WHAT IS BEING ASKED: Print exactly what the entries say, line by line, from the first line down to the one with "[clipped_read], and the", inclusive.

Collected data:
(** * Log-ratio change detection with an accumulator

    A shallow embedding of the numeric cells of the notebook
    [Capella-Log-Ratio-Change-Detection-Example-Using-API-and-TileDB.ipynb]:
    the Lee speckle filter ([lee_filter]), the nodata masking of
    [clipped_read], and the pair loop that computes the log ratio, the
    mean + k*sigma threshold, the two masked assignments, the grey opening and
    the accumulator [cd].

    Samples are IEEE-754 binary64 numbers, as numpy's [float64]: Rocq's
    primitive floats.  [np.seterr(divide='ignore', invalid='ignore')] makes
    every division return its IEEE result silently, which is what the
    primitive division does. *)

From Stdlib Require Import List ZArith Lia Bool Permutation Sorted.
From Stdlib Require Import Floats.
From Stdlib Require Uint63.
Import ListNotations.

(** ** Python outcomes *)

Inductive exn : Type :=
| ValueError   (* numpy: operands could not be broadcast together *)
| NameError    (* a name read before any assignment *)
| IndexError.  (* list index out of range *)

Inductive outcome (A : Type) : Type :=
| Returns (a : A)
| Raises (e : exn).

Arguments Returns {A} a.
Arguments Raises {A} e.

Definition bind {A B : Type} (m : outcome A) (k : A -> outcome B) : outcome B :=
  match m with
  | Returns a => k a
  | Raises e => Raises e
  end.

Notation "x <- m ;; k" := (bind m (fun x => k))
  (at level 61, m at next level, right associativity).

(** ** Two-dimensional float64 arrays

    An array is the list of its rows.  [rect h w a] says that [a] is a
    well-formed [h] by [w] array.  An array with no row does not record its
    width; statements about shapes below are about arrays with at least one
    row. *)

Definition ndarray : Type := list (list float).

Definition shape (a : ndarray) : nat * nat := (length a, length (hd [] a)).

Definition rect (h w : nat) (a : ndarray) : Prop :=
  length a = h /\ Forall (fun r => length r = w) a.

(** [a[i, j]]; the default is never read on a well-formed array within its
    bounds. *)
Definition getitem (a : ndarray) (i j : nat) : float :=
  nth j (nth i a []) 0%float.

Fixpoint map2 {A B C : Type} (f : A -> B -> C) (l : list A) (l' : list B) : list C :=
  match l, l' with
  | x :: t, y :: t' => f x y :: map2 f t t'
  | _, _ => []
  end.

(** A unary ufunc, and a binary ufunc on operands of one shape. *)
Definition ufunc1 {A B : Type} (f : A -> B) (a : list (list A)) : list (list B) :=
  map (map f) a.

Definition ufunc2 {A B C : Type} (f : A -> B -> C)
  (a : list (list A)) (b : list (list B)) : list (list C) :=
  map2 (map2 f) a b.

(** numpy broadcasting of two 2-D operands: along each axis the extents must
    be equal or one of them must be 1, and an extent of 1 is repeated. *)
Definition broadcast_dim (m n : nat) : option nat :=
  if Nat.eqb m n then Some m
  else if Nat.eqb m 1 then Some n
  else if Nat.eqb n 1 then Some m
  else None.

Definition stretch {A : Type} (n : nat) (l : list A) : list A :=
  match l with
  | [x] => repeat x n
  | _ => l
  end.

Definition broadcast_to (h w : nat) (a : ndarray) : ndarray :=
  map (stretch w) (stretch h a).

Definition broadcast2 (f : float -> float -> float) (a b : ndarray) : outcome ndarray :=
  match broadcast_dim (fst (shape a)) (fst (shape b)),
        broadcast_dim (snd (shape a)) (snd (shape b)) with
  | Some h, Some w => Returns (ufunc2 f (broadcast_to h w a) (broadcast_to h w b))
  | _, _ => Raises ValueError
  end.

Definition shape_eqb (s t : nat * nat) : bool :=
  Nat.eqb (fst s) (fst t) && Nat.eqb (snd s) (snd t).

(** [a += b]: the broadcast result must have the shape of [a]. *)
Definition np_iadd (a b : ndarray) : outcome ndarray :=
  r <- broadcast2 PrimFloat.add a b ;;
  if shape_eqb (shape r) (shape a) then Returns r else Raises ValueError.

(** ** Scalars *)

(** An integer count used as a divisor is converted to float64. *)
Definition of_count (n : nat) : float :=
  of_uint63 (Uint63.of_Z (Z.of_nat n)).

Definition np_isnan (x : float) : bool := negb (x =? x)%float.

Definition np_isfinite (x : float) : bool :=
  match Prim2SF x with
  | S754_zero _ | S754_finite _ _ _ => true
  | _ => false
  end.

(** [np.add.reduce] over a contiguous float64 array: the result starts as
    the identity 0 and the inner loop adds numpy's pairwise sum of the [n]
    samples to it.  Fewer than 8 samples are added in index order; up to
    [PW_BLOCKSIZE] = 128 samples go into eight interleaved partial sums that
    are then added as a tree, the samples after the last full block of 8 in
    index order; a longer array is split in two (the first half cut down to a
    multiple of 8) and the two sums are added. *)
Definition sum_in_order (a : list float) (res : float) : float :=
  fold_left PrimFloat.add a res.

(** [r[0] += a[i + 0]; ...; r[7] += a[i + 7]] for [k] blocks of 8 samples;
    returns [r] and the samples not yet read. *)
Fixpoint add_blocks (k : nat) (r a : list float) : list float * list float :=
  match k with
  | O => (r, a)
  | S k' => add_blocks k' (map2 PrimFloat.add r (firstn 8 a)) (skipn 8 a)
  end.

(** [((r[0] + r[1]) + (r[2] + r[3])) + ((r[4] + r[5]) + (r[6] + r[7]))] *)
Definition tree8 (r : list float) : float :=
  match r with
  | [r0; r1; r2; r3; r4; r5; r6; r7] =>
      (((r0 + r1) + (r2 + r3)) + ((r4 + r5) + (r6 + r7)))%float
  | _ => 0%float
  end.

(** The branch for [8 <= n <= PW_BLOCKSIZE]. *)
Definition unrolled_sum (a : list float) : float :=
  let (r, rest) := add_blocks (length a / 8 - 1) (firstn 8 a) (skipn 8 a) in
  sum_in_order rest (tree8 r).

Definition PW_BLOCKSIZE : nat := 128.

(** The recursion halves the array, so [length a] calls deep are never
    needed: [Sums.pairwise_sum_fuel] shows that the result does not depend on
    [fuel] from [length a] on, and [Sums.pairwise_sum_split] is the recursive
    branch of the C function. *)
Fixpoint pairwise_sum (fuel : nat) (a : list float) : float :=
  let n := length a in
  if Nat.ltb n 8 then sum_in_order a 0%float
  else if Nat.leb n PW_BLOCKSIZE then unrolled_sum a
  else match fuel with
       | O => unrolled_sum a
       | S fuel' =>
           let n2 := n / 2 in
           let n2 := n2 - n2 mod 8 in
           (pairwise_sum fuel' (firstn n2 a) + pairwise_sum fuel' (skipn n2 a))%float
       end.

Definition np_sum (l : list float) : float :=
  (0 + pairwise_sum (length l) l)%float.

Definition ravel (a : ndarray) : list float := concat a.

Definition np_mean (a : ndarray) : float :=
  (np_sum (ravel a) / of_count (length (ravel a)))%float.

(** [scipy.ndimage.variance]: the population variance of all samples. *)
Definition variance (a : ndarray) : float :=
  let m := np_mean a in
  let vals_c := map (fun x => (x - m)%float) (ravel a) in
  (np_sum (map (fun c => (c * c)%float) vals_c) / of_count (length (ravel a)))%float.

(** [np.nanmean]: NaN samples are replaced by 0 and left out of the count. *)
Definition nan_to_zero (x : float) : float := if np_isnan x then 0%float else x.

Definition count_valid (l : list float) : nat :=
  length (filter (fun x => negb (np_isnan x)) l).

Definition nanmean (a : ndarray) : float :=
  let l := ravel a in
  (np_sum (map nan_to_zero l) / of_count (count_valid l))%float.

(** [np.nanvar] and [np.nanstd] with [ddof = 0]. *)
Definition nanvar (a : ndarray) : float :=
  let l := ravel a in
  let cnt := count_valid l in
  let avg := (np_sum (map nan_to_zero l) / of_count cnt)%float in
  let dev := map (fun x => if np_isnan x then 0%float else (nan_to_zero x - avg)%float) l in
  let sqr := map (fun c => (c * c)%float) dev in
  if Nat.eqb cnt 0 then nan else (np_sum sqr / of_count cnt)%float.

Definition nanstd (a : ndarray) : float := PrimFloat.sqrt (nanvar a).

(** ** scipy.ndimage filters

    All three filters used by the notebook are separable: they run a
    one-dimensional filter along axis 0 and then along axis 1, over the lines
    of the array, and an axis is filtered only when its window is larger
    than 1 (otherwise the input is copied).  Each line is first copied into a
    buffer with its borders, filled by the default mode ['reflect']
    ([d c b a | a b c d | d c b a]). *)

Definition reflect (n : nat) (i : Z) : nat :=
  let m := (i mod (2 * Z.of_nat n))%Z in
  Z.to_nat (if (m <? Z.of_nat n)%Z then m else (2 * Z.of_nat n - 1 - m)%Z).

WRITTEN RESPONSE:
(** * Log-ratio change detection with an accumulator

    A shallow embedding of the numeric cells of the notebook
    [Capella-Log-Ratio-Change-Detection-Example-Using-API-and-TileDB.ipynb]:
    the Lee speckle filter ([lee_filter]), the nodata masking of
    [clipped_read], and the pair loop that computes the log ratio, the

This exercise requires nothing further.